Discoloration and pain distal to the site of injection (described as “purple glove syndrome”) have also been reported (see section 4.4). An anticonvulsant that is used in a wide variety of seizures. Patients (and caregivers of patients) should be advised to seek medical advice should signs of suicidal ideation or behaviour emerge.Laboratory tests: It may be necessary to measure serum phenytoin levels to achieve optimal dosage adjustments.This product contains a number of excipients known to have a recognized action or effect. By continuing to browse the site you are agreeing to our policy on the use of cookies.
However, it cannot be stated with certainty that even minor seizures do not pose some hazard to the developing embryo or foetus.There is some evidence that phenytoin may produce congenital abnormalities in the offspring of a small number of patients with epilepsy. Phenytoin sodium is related to the barbiturates in chemical structure, but has a five-membered ring. In neurons, phenytoin decreases sodium and calcium ion influx by prolonging channel inactivation time during generation of nerve impulses. 2017 Sep;264(9):2043-2047. doi: 10.1007/s00415-017-8465-4.

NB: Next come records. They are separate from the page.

(** Whether the boundary effect runs after a render, given the closure of
    the previous render ([None] on mount). *)
Definition effect_runs (deps : Deps) (prev : option Closure) (r : Closure) : bool :=
  match deps, prev with
  | EveryRender, _ => true
  | OnChange, None => true
  | OnChange, Some p =>
      negb ((countLeft p =? countLeft r) && (maxCount p =? maxCount r))
  end.

(** One render with argument [m] and state [c], followed by the boundary
    effect; when the effect changes the state the component renders
    again.  An update to the value the state already has does not cause a
    render.  [shown] collects every value of [countLeft] put on the
    screen, oldest first. *)
Fixpoint render (deps : Deps) (fuel : nat) (prev : option Closure) (m c : Z)
    (shown : list Z) : option (Closure * list Z) :=
  match fuel with
  | O => None
  | S fuel' =>
      let r := {| maxCount := m; countLeft := c |} in
      let shown' := shown ++ [c] in
      let q := if effect_runs deps prev r then boundary_effect r else [] in
      let c' := process_queue q c in
      if c' =? c then Some (r, shown')
      else render deps fuel' (Some r) m c' shown'
  end.

(** A mounted component together with the host. [latest] is the closure
    of the last render, whose [reset] the button holds; [timerId] is the
    constant captured by the cleanup of the interval effect. *)
Record World : Type := {
  host : Host.t (Update Z);
  latest : Closure;
  shown : list Z;
  timerId : positive
}.

(** Mounting: first render, then
    [const timerId = setInterval(tick, 1000)] and the boundary effect. *)
Definition mount (deps : Deps) (fuel : nat) (m : Z) (h : Host.t (Update Z))
    : option World :=
  let r0 := useState_init m in
  let '(id, h') := Host.setInterval (tick r0) h in
  match render deps fuel None m (countLeft r0) [] with
  | Some (r, sh) => Some {| host := h'; latest := r; shown := sh; timerId := id |}
  | None => None
  end.

(** The world that mounting produces (see [mount_any] below). *)
Definition mounted (m : Z) (h : Host.t (Update Z)) : World :=
  {| host := (Host.setInterval (tick (useState_init m)) h).2;
     latest := useState_init m;
     shown := [m];
     timerId := (Host.setInterval (tick (useState_init m)) h).1 |}.

(** [<Timer />] and [<Timer maxCount={m} />]. *)
Definition mount_Timer (deps : Deps) (fuel : nat) (p : TimerProps)
    (h : Host.t (Update Z)) : option World :=
  mount deps fuel (Timer_maxCount p) h.

(** Processing queued updates of the state, then rendering if the state
    changed. *)
Definition flush (deps : Deps) (fuel : nat) (q : list (Update Z)) (w : World)
    : option World :=
  let c := countLeft (latest w) in
  let c' := process_queue q c in
  if c' =? c then Some w
  else
    match render deps fuel (Some (latest w)) (maxCount (latest w)) c' (shown w) with
    | Some (r, sh) =>
        Some {| host := host w; latest := r; shown := sh; timerId := timerId w |}
    | None => None
    end.

(** [return () => clearInterval(timerId)] *)
Definition cleanup (w : World) : World :=
  {| host := Host.clearInterval (timerId w) (host w);
     latest := latest w; shown := shown w; timerId := timerId w |}.

(** The updates that a trigger puts in the queue: the registered callback
    of a firing (nothing if the timer is no longer registered), or the
    [reset] that the button holds. *)
Definition queued (w : World) (t : Trigger) : list (Update Z) :=
  match t with
  | Firing id =>
      match Host.task id (host w) with
      | Some callback => [callback]
      | None => []
      end
  | Resetting => [reset (latest w)]
  end.

Inductive Event : Type :=
  | Fire (id : positive)   (* the host runs the task of a firing of timer id *)
  | Click                  (* onClick={reset} *)
  | Rerender (m : Z)       (* the parent renders the component with maxCount m *)
  | Unmount                (* the cleanup of the interval effect runs *)
  | Batch (ts : list Trigger).
                           (* several firings and clicks are processed before
                              React renders: their updates share one render *)

Definition step (deps : Deps) (fuel : nat) (e : Event) (w : World) : option World :=
  match e with
  | Fire id =>
      match Host.task id (host w) with
      | Some callback => flush deps fuel [callback] w
      | None => Some w
      end
  | Click => flush deps fuel [reset (latest w)] w
  | Batch ts => flush deps fuel (flat_map (queued w) ts) w
  | Rerender m =>
      match render deps fuel (Some (latest w)) m (countLeft (latest w)) (shown w) with
      | Some (r, sh) =>
          Some {| host := host w; latest := r; shown := sh; timerId := timerId w |}
      | None => None
      end
  | Unmount => Some (cleanup w)
  end.

Fixpoint run (deps : Deps) (fuel : nat) (es : list Event) (w : World) : option World :=
  match es with
  | [] => Some w
  | e :: es' =>
      match step deps fuel e w with
      | Some w' => run deps fuel es' w'
      | None => None
      end
  end.

(** Events that leave the configuration alone. *)
Definition keeps_maxCount (e : Event) : bool :=
  match e with
  | Rerender _ => false
  | _ => true
  end.

(** Events that leave the configuration alone and are rendered one by
    one: no two updates share a render. *)
Definition one_by_one (e : Event) : bool :=
  match e with
  | Rerender _ => false
  | Batch _ => false
  | _ => true
  end.

End Hooks.

(** ** The class-based timer (Timer.tsx, second half) *)

Module ClassTimer.

Record Props : Type := { maxCount : option Z }.

Record State : Type := { countLeft : Z }.
Lemma cut_slug_shape (slug : string) :
  hexdigest_contract ->
  57 <= String.length slug ->
  string_forall name_char slug = true ->
  String.get 0 slug = Some "j"%char ->
  let n := generate_hashed_slug slug 63 6 in
  String.length n = 63 /\ string_forall name_char n = true /\ legal_name (lower n).
Proof.
  intros Hd Hlen Hchars Hfirst n.
  destruct (Hd slug) as [Hdlen Hdhex].
  assert (Hn : n = lower (String.substring 0 56 slug +:+ "-"
                          +:+ String.substring 0 6 (sha256_hexdigest slug))).
  { subst n. unfold generate_hashed_slug.
    destruct (Nat.ltb_spec (String.length slug) (63 - 6)) as [H|H];
      [change (63 - 6) with 57 in H; lia |].
    reflexivity. }
  set (cut := String.substring 0 56 slug) in *.
  set (h := String.substring 0 6 (sha256_hexdigest slug)) in *.
  assert (Hcutlen : String.length cut = 56) by (apply length_substring_0; lia).
  assert (Hhlen : String.length h = 6) by (apply length_substring_0; lia).
  assert (Hhne : h <> EmptyString) by (intros E; rewrite E in Hhlen; discriminate).
  assert (Hlength : String.length n = 63).
  { rewrite Hn, length_lower, !length_append, Hcutlen, Hhlen. reflexivity. }
  assert (Hraw : string_forall name_char (cut +:+ "-" +:+ h) = true).
  { rewrite !string_forall_append. unfold cut, h.
    rewrite (string_forall_substring _ _ _ _ Hchars).
    rewrite (string_forall_impl is_hex_lower name_char _ hex_lower_name_char
               (string_forall_substring _ _ _ _ Hdhex)).
    reflexivity. }
  assert (Hnchars : string_forall name_char n = true).
  { rewrite Hn. apply (string_forall_lower name_char); [| exact Hraw].
    apply name_char_lower_name_char. }
  split; [exact Hlength |]. split; [exact Hnchars |].
  unfold legal_name. rewrite length_lower, Hlength.
  repeat split; try lia.
  - apply (string_forall_lower name_char); [apply name_char_lower | exact Hnchars].
  - exists "j"%char. split; [| reflexivity].
    rewrite Hn, !get_0_lower. unfold cut.
    destruct slug as [|c slug]; [discriminate |].
    simpl in Hfirst. injection Hfirst as ->. reflexivity.
  - destruct (last_char_forall is_hex_lower h) as (c & Hc & Hhex);
      [apply string_forall_substring, Hdhex | exact Hhne |].
    exists (lower_char (lower_char c)). split; [| now apply hex_lower_lower].
    rewrite Hn, !last_char_lower, !last_char_append, Hc; try assumption.
    + reflexivity.
    + destruct h; [contradiction | discriminate].
Qed.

Phenytoin is metabolized by hepatic cytochrome (CYP) P450 enzymes CYP2C9 and CYP2C19 and is particularly susceptible to inhibitory drug interactions because it is subject to saturable metabolism. Administration should commence immediately after the mixture has been prepared and must be completed within one hour (the infusion mixture should not be refrigerated). Limited evidence suggests that HLA-B*1502 may be a risk factor for the development of SJS/TEN in patients of Asian ancestry taking drugs associated with SJS/TEN, including phenytoin. Other physiologic … The loading dose should be followed by maintenance doses of 100mg orally or intravenously every 6 to 8 hours.In neonates, it has been shown that absorption of phenytoin is unreliable after oral administration, but a loading dose of 15-20mg/kg of phenytoin intravenously will usually produce serum concentrations of 10–20 mg/l phenytoin which is within the generally accepted therapeutic range. The drug should be injected slowly intravenously at a rate of 1-3mg/kg/min.Determination of phenytoin serum levels is advised during use in the management of status epilepticus and subsequently whilst establishing maintenance dosage. The initial signs are nystagmus, diplopia, ataxia, and dysarthria. NACRES NA.24
The inducing effect may persist for at least 2 weeks after cessation of treatment with St. John's wort. Alternatively, the dosage may need to be increased up to 200 mg orally 3 times a day, if necessary. Phenytoin may affect blood sugar metabolism tests.It is recommended that serum folate concentrations be measured at least every 6 months, and folic acid supplements given if necessary.The following information should be taken into account when considering the intravenous use of phenytoin in the management of status epilepticus in pregnancy.